Linear Regression

It is used to estimate real values (cost of houses, number of calls, total sales etc.) based on continuous variable(s). Here, we establish relationship between independent and dependent variables by fitting a best line. This best fit line is known as regression line and represented by a linear equation Y= a *X + b.

The best way to understand linear regression is to relive this experience of childhood. Let us say, you ask a child in fifth grade to arrange people in his class by increasing order of weight, without asking them their weights! What do you think the child will do? He / she would likely look (visually analyze) at the height and build of people and arrange them using a combination of these visible parameters. This is linear regression in real life! The child has actually figured out that height and build would be correlated to the weight by a relationship, which looks like the equation above.

In this equation: 
Y – Dependent Variable a – Slope X – Independent variable b – Intercept 

These coefficients a and b are derived based on minimizing the sum of squared difference of distance between data points and regression line. 

Look at the below example. Here we have identified the best fit line having linear equation y=0.2811x+13.9. Now using this equation, we can find the weight, knowing the height of a person.



Linear Regression is of mainly two types: Simple Linear Regression and Multiple Linear Regression. Simple Linear Regression is characterized by one independent variable. And, Multiple Linear Regression(as the name suggests) is characterized by multiple (more than 1) independent variables. While finding best fit line, you can fit a polynomial or curvilinear regression. And these are known as polynomial or curvilinear regression.

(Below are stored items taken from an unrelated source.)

Definition decode_cursor_slot (bytes : list byte) (present : bool)
    : result RisingMetadataError (option TimestampIdCursor) :=
  if negb present then
    reject RmNonCanonicalAbsentCursor when (existsb (λ b, bool_decide (b ≠ x00)) bytes = true);;
    mret None
  else
    c ← map_err (λ _, RmInvalidCursor) (from_canonical_bytes bytes);
    mret (Some c).

Definition rising_decode (metadata : RecoveryMetadata) : result RisingMetadataError RisingRecoveryMetadata :=
  let bytes := as_bytes metadata in
  reject RmInvalidLength when (length bytes ≠ ENCODED_BYTES);;
  let version := from_be (slice 0 FLAGS_OFFSET bytes) in
  reject RmUnsupportedVersion when (version ≠ RISING_FORMAT_VERSION);;
  let flags := Byte.to_N (nth FLAGS_OFFSET bytes x00) in
  (* [flags & !SUPPORTED_FLAGS] *)
  reject RmUnsupportedFlags when (N.land flags (N.lxor 255 SUPPORTED_FLAGS) ≠ 0);;
  reject RmNonCanonicalReservedByte when (nth RESERVED_OFFSET bytes x00 ≠ x00);;
  let rows := from_be (slice ROWS_OFFSET REQUEST_FINGERPRINT_OFFSET bytes) in
  let request_fingerprint := array_of_list 32 (slice REQUEST_FINGERPRINT_OFFSET CHECKPOINT_CANDIDATE_OFFSET bytes) in
  checkpoint_candidate ← decode_cursor_slot (slice CHECKPOINT_CANDIDATE_OFFSET SCAN_RESUME_OFFSET bytes)
    (bool_decide (N.land flags FLAG_CHECKPOINT_CANDIDATE ≠ 0));
  scan_resume ← decode_cursor_slot (slice SCAN_RESUME_OFFSET ENCODED_BYTES bytes)
    (bool_decide (N.land flags FLAG_SCAN_RESUME ≠ 0));
  RisingRecoveryMetadata_new rows (bool_decide (N.land flags FLAG_TRUNCATED ≠ 0)) request_fingerprint
    checkpoint_candidate scan_resume.

(** ** The request fingerprint *)
Definition optional_cursor_bytes (cursor : option TimestampIdCursor) : list byte :=
  match cursor with
  | Some cursor => x01 :: to_canonical_bytes cursor
  | None => [x00]
  end.

Definition request_preimage (cursor_identity_fingerprint : array 32) (request : TimestampIdCursorRequest) : list byte :=
  REQUEST_FINGERPRINT_DOMAIN ++ vec_to_list cursor_identity_fingerprint
    ++ optional_cursor_bytes (req_committed request) ++ optional_cursor_bytes (req_resume_after request).

Definition rising_request_fingerprint `{Sha256} (cursor_identity_fingerprint : array 32)
    (request : TimestampIdCursorRequest) : array 32 :=
  sha256 (request_preimage cursor_identity_fingerprint request).

(** ** The codec is a bijection on the valid metadata *)

Definition rising_wf (m : RisingRecoveryMetadata) : Prop :=
  in_u64 (rm_rows m)
  ∧ (∀ c, rm_checkpoint_candidate m = Some c → wf_cursor c) ∧ (∀ c, rm_scan_resume m = Some c → wf_cursor c).

Lemma length_canonical c : length (to_canonical_bytes c) = 18%nat.
Proof. unfold to_canonical_bytes. by autorewrite with lens. Qed.
Lemma length_slot c : length (encode_cursor_slot c) = 18%nat.
Proof. destruct c; [apply length_canonical|apply length_replicate]. Qed.
#[local] Hint Rewrite length_canonical length_slot : lens.

Lemma length_rising_bytes m : length (rising_bytes m) = 80%nat.
Proof. unfold rising_bytes. by autorewrite with lens. Qed.

(** Encoding never reaches the spool's limit. *)
Lemma rising_encode_ok m : rising_encode m = Ok (mkMetadata (rising_bytes m)).
Proof.
  unfold rising_encode. apply map_err_ok, RecoveryMetadata_new_ok. split; [done|].
  unfold metadata_wf. cbn. rewrite length_rising_bytes. unfold MAX_RECOVERY_METADATA_BYTES. lia.
Qed.

Lemma all_zero_replicate l : existsb (λ b, bool_decide (b ≠ x00)) l = true ↔ l ≠ replicate (length l) x00.
Proof.
  induction l as [|b l IH]; cbn; [done|]. rewrite orb_true_iff, bool_decide_eq_true, IH.
  split; [intros [?|?] [= ? ?]; congruence|]. intros Hne.
  destruct (decide (b = x00)) as [->|?]; [right; congruence|by left].
Qed.

(** What a slot decodes to, given its presence flag. *)
Lemma decode_slot_ok bytes present c :
  length bytes = 18%nat →
  decode_cursor_slot bytes present = Ok c ↔
  present = bool_decide (is_Some c) ∧ (∀ x, c = Some x → wf_cursor x) ∧ bytes = encode_cursor_slot c.
Proof.
  intros Hlen. unfold decode_cursor_slot. destruct present; cbn [negb].
  - rewrite result_bind_ok. setoid_rewrite map_err_ok. setoid_rewrite canonical_bytes_iff. split.
    + intros (x & [Hwf ->] & [= <-]). split; [by rewrite bool_decide_true by by eexists|]. naive_solver.
    + intros (Hp & Hwf & ->). destruct c as [x|]; [|done]. exists x. split; [split; [by apply Hwf|done]|done].
  - case_decide as Hz; rewrite all_zero_replicate, Hlen in Hz.
    + split; [done|]. intros (Hp & _ & ->). destruct c; [done|]. done.
    + apply dec_stable in Hz. split.
      * intros [= <-]. by rewrite bool_decide_false by (intros [? ?]; done).
      * intros (Hp & _ & _). destruct c; [by rewrite bool_decide_true in Hp by by eexists|done].
Qed.

(** The flags byte is determined by the three facts it carries. *)
Definition flags_of (t c r : bool) : N :=
  let flags := if t then FLAG_TRUNCATED else 0 in
  let flags := if c then N.lor flags FLAG_CHECKPOINT_CANDIDATE else flags in
  if r then N.lor flags FLAG_SCAN_RESUME else flags.

Lemma flags_byte b t c r :
  (N.land (Byte.to_N b) (N.lxor 255 SUPPORTED_FLAGS) = 0
   ∧ bool_decide (N.land (Byte.to_N b) FLAG_TRUNCATED ≠ 0) = t
   ∧ bool_decide (N.land (Byte.to_N b) FLAG_CHECKPOINT_CANDIDATE ≠ 0) = c
   ∧ bool_decide (N.land (Byte.to_N b) FLAG_SCAN_RESUME ≠ 0) = r)
  ↔ b = byte_of_N (flags_of t c r).
Proof.
  split.
  - intros (H1 & <- & <- & <-).
    assert (N.land (Byte.to_N b) (N.lxor 255 SUPPORTED_FLAGS) ≠ 0
      ∨ b = byte_of_N (flags_of (bool_decide (N.land (Byte.to_N b) FLAG_TRUNCATED ≠ 0))
          (bool_decide (N.land (Byte.to_N b) FLAG_CHECKPOINT_CANDIDATE ≠ 0))
          (bool_decide (N.land (Byte.to_N b) FLAG_SCAN_RESUME ≠ 0)))) as [?|?]; [|done..].
    clear H1. destruct b; first [right; reflexivity | left; discriminate].
  - intros ->. destruct t, c, r; vm_compute; done.
Qed.

Lemma rising_flags_of m :
  rising_flags m = flags_of (rm_truncated m) (bool_decide (is_Some (rm_checkpoint_candidate m)))
    (bool_decide (is_Some (rm_scan_resume m))).
Proof. unfold rising_flags, flags_of. by destruct (rm_checkpoint_candidate m), (rm_scan_resume m). Qed.

(** The fields of an encoded page. *)
Lemma rising_fields v f z r p c s :
  length v = 2%nat → length r = 8%nat → length p = 32%nat → length c = 18%nat → length s = 18%nat →
  let bytes := v ++ [f; z] ++ r ++ p ++ c ++ s in
  slice 0 FLAGS_OFFSET bytes = v ∧ nth FLAGS_OFFSET bytes x00 = f ∧ nth RESERVED_OFFSET bytes x00 = z
  ∧ slice ROWS_OFFSET REQUEST_FINGERPRINT_OFFSET bytes = r
  ∧ slice REQUEST_FINGERPRINT_OFFSET CHECKPOINT_CANDIDATE_OFFSET bytes = p
  ∧ slice CHECKPOINT_CANDIDATE_OFFSET SCAN_RESUME_OFFSET bytes = c
  ∧ slice SCAN_RESUME_OFFSET ENCODED_BYTES bytes = s.
Proof.
  intros Hv Hr Hp Hc Hs bytes. subst bytes.
  unfold FLAGS_OFFSET, RESERVED_OFFSET, ROWS_OFFSET, REQUEST_FINGERPRINT_OFFSET, CHECKPOINT_CANDIDATE_OFFSET,
    SCAN_RESUME_OFFSET, ENCODED_BYTES.
  split; [by apply slice_here|]. split; [by rewrite app_nth2, Hv by lia|]. split; [by rewrite app_nth2, Hv by lia|].
  rewrite !(slice_skip 2 _ _ v) by (done || lia). rewrite !(slice_skip 2 _ _ [f; z]) by (done || lia). cbn [Nat.sub].
  split; [by apply slice_here|]. rewrite !(slice_skip 8 _ _ r) by (done || lia). cbn [Nat.sub].
  split; [by apply slice_here|]. rewrite !(slice_skip 32 _ _ p) by (done || lia). cbn [Nat.sub].
  split; [by apply slice_here|]. rewrite !(slice_skip 18 _ _ c) by (done || lia). cbn [Nat.sub].
  pose proof (slice_here 18 s [] Hs) as E. by rewrite app_nil_r in E.
Qed.

Lemma rising_cut (bytes : list byte) :
  length bytes = ENCODED_BYTES → ∃ v f z r p c s, bytes = v ++ [f; z] ++ r ++ p ++ c ++ s
    ∧ length v = 2%nat ∧ length r = 8%nat ∧ length p = 32%nat ∧ length c = 18%nat ∧ length s = 18%nat.
Proof.
  unfold ENCODED_BYTES. intros Hl.
  destruct (list_cut 2 bytes) as (v & l & -> & Hv & Hl1); [lia|]. rewrite Hl in Hl1.
  destruct l as [|f [|z l]]; [done..|]. cbn in Hl1. injection Hl1 as Hl1.
  destruct (list_cut 8 l) as (r & l1 & -> & Hr & Hl2); [lia|].
  destruct (list_cut 32 l1) as (p & l2 & -> & Hp & Hl3); [lia|].
  destruct (list_cut 18 l2) as (c & s & -> & Hc & Hl4); [lia|].
  exists v, f, z, r, p, c, s. split; [done|]. split_and!; lia.
Qed.

Lemma RisingRecoveryMetadata_new_ok rows t p c s m :
  RisingRecoveryMetadata_new rows t p c s = Ok m ↔ m = mkRising rows t p c s ∧ rising_validate m = Ok tt.
Proof.
  unfold RisingRecoveryMetadata_new. rewrite result_bind_ok. split.
  - intros ([] & Hv & [= <-]). done.
  - intros [-> Hv]. by exists tt.
Qed.

Lemma rising_decode_iff bytes m :
  rising_decode (mkMetadata bytes) = Ok m ↔ rising_wf m ∧ rising_validate m = Ok tt ∧ bytes = rising_bytes m.
Proof.
  unfold rising_decode. cbn [as_bytes]. destruct (decide (length bytes ≠ ENCODED_BYTES)) as [Hl|Hl%dec_stable].
  { split; [done|]. intros (_ & _ & ->). by rewrite length_rising_bytes in Hl. }
  destruct (rising_cut _ Hl) as (v & f & z & r & p & c & s & -> & Hv & Hr & Hp & Hc & Hs). clear Hl.
  destruct (rising_fields v f z r p c s) as (-> & -> & -> & -> & -> & -> & ->); [done..|]. split.
  - intros Hrun. case_decide as Hver; [done|]. case_decide as Hflags; [done|]. case_decide as Hz; [done|].
    apply result_bind_ok in Hrun as (cand & (Hc1 & Hc2 & ->)%decode_slot_ok & Hrun); [|done].
    apply result_bind_ok in Hrun as (res & (Hr1 & Hr2 & ->)%decode_slot_ok & Hrun); [|done].
    apply RisingRecoveryMetadata_new_ok in Hrun as [-> Hval].
    split; [|split; [exact Hval|]].
    + split; [by apply from_be_in_u64|]. split; [exact Hc2|exact Hr2].
    + unfold rising_bytes.
      cbn [rm_rows rm_request_fingerprint rm_checkpoint_candidate rm_scan_resume].
      rewrite rising_flags_of. cbn [rm_truncated rm_checkpoint_candidate rm_scan_resume].
      rewrite <- Hc1, <- Hr1, <- Hver, u16_be_from, u64_be_from, array_of_list_id by done.
      rewrite Hz. do 3 f_equal. apply flags_byte. done.
  - intros ((Hrows & Hwc & Hwr) & Hval & E). unfold rising_bytes in E.
    apply app_inj_1 in E as [-> E]; [|by autorewrite with lens]. injection E as -> -> E.
    apply app_inj_1 in E as [-> E]; [|by autorewrite with lens].
    apply app_inj_1 in E as [-> E]; [|by autorewrite with lens].
    apply app_inj_1 in E as [-> ->]; [|by autorewrite with lens].
    rewrite u16_from_be by done. rewrite decide_False by (by intros []).
    destruct (flags_byte (byte_of_N (rising_flags m)) (rm_truncated m) (bool_decide (is_Some (rm_checkpoint_candidate m)))
      (bool_decide (is_Some (rm_scan_resume m)))) as [_ Hb].
    destruct Hb as (Hb1 & Hb2 & Hb3 & Hb4); [by rewrite rising_flags_of|].
    rewrite decide_False by (by rewrite Hb1; intros []). rewrite decide_False by (by intros []).
    rewrite Hb2, Hb3, Hb4. apply result_bind_ok. exists (rm_checkpoint_candidate m).
    split; [by apply decode_slot_ok|]. apply result_bind_ok. exists (rm_scan_resume m).
    split; [by apply decode_slot_ok|]. apply RisingRecoveryMetadata_new_ok.
    rewrite u64_from_be, array_of_to_list by done. by destruct m.
Qed.

(** the codec is a bijection between the valid metadata with 64-bit fields and the
    encodings: encoding always succeeds, and the decoder accepts exactly the 80-byte
    representation of such metadata and returns that metadata. *)
Theorem rising_metadata_canonical m bytes :
  rising_encode m = Ok (mkMetadata (rising_bytes m)) ∧ length (rising_bytes m) = ENCODED_BYTES
  ∧ (rising_decode (mkMetadata bytes) = Ok m
     ↔ rising_wf m ∧ rising_validate m = Ok tt ∧ rising_encode m = Ok (mkMetadata bytes)).
Proof.
  split; [apply rising_encode_ok|]. split; [apply length_rising_bytes|].
  rewrite rising_decode_iff, rising_encode_ok. naive_solver.
Qed.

Example in Python for Linear Regression

import matplotlib.pyplot as plt
import numpy as np
from sklearn import datasets, linear_model, metrics

# load the boston dataset
boston = datasets.load_boston(return_X_y=False)
 
# defining feature matrix(X) and response vector(y)
X = boston.data
y = boston.target
 
# splitting X and y into training and testing sets
from sklearn.model_selection import train_test_split
X_train, X_test, y_train, y_test = train_test_split(X, y, test_size=0.4,
                                                    random_state=1)
 
# create linear regression object
reg = linear_model.LinearRegression()
 
# train the model using the training sets
reg.fit(X_train, y_train)

# regression coefficients
print('Coefficients: ', reg.coef_)
 
# variance score: 1 means perfect prediction
print('Variance score: {}'.format(reg.score(X_test, y_test)))


Output: 

Coefficients:
[ -8.80740828e-02   6.72507352e-02   5.10280463e-02   2.18879172e+00
-1.72283734e+01   3.62985243e+00   2.13933641e-03  -1.36531300e+00
2.88788067e-01  -1.22618657e-02  -8.36014969e-01   9.53058061e-03
-5.05036163e-01]
Variance score: 0.720898784611
The best possible Variance score is 1.0, lower values are worse.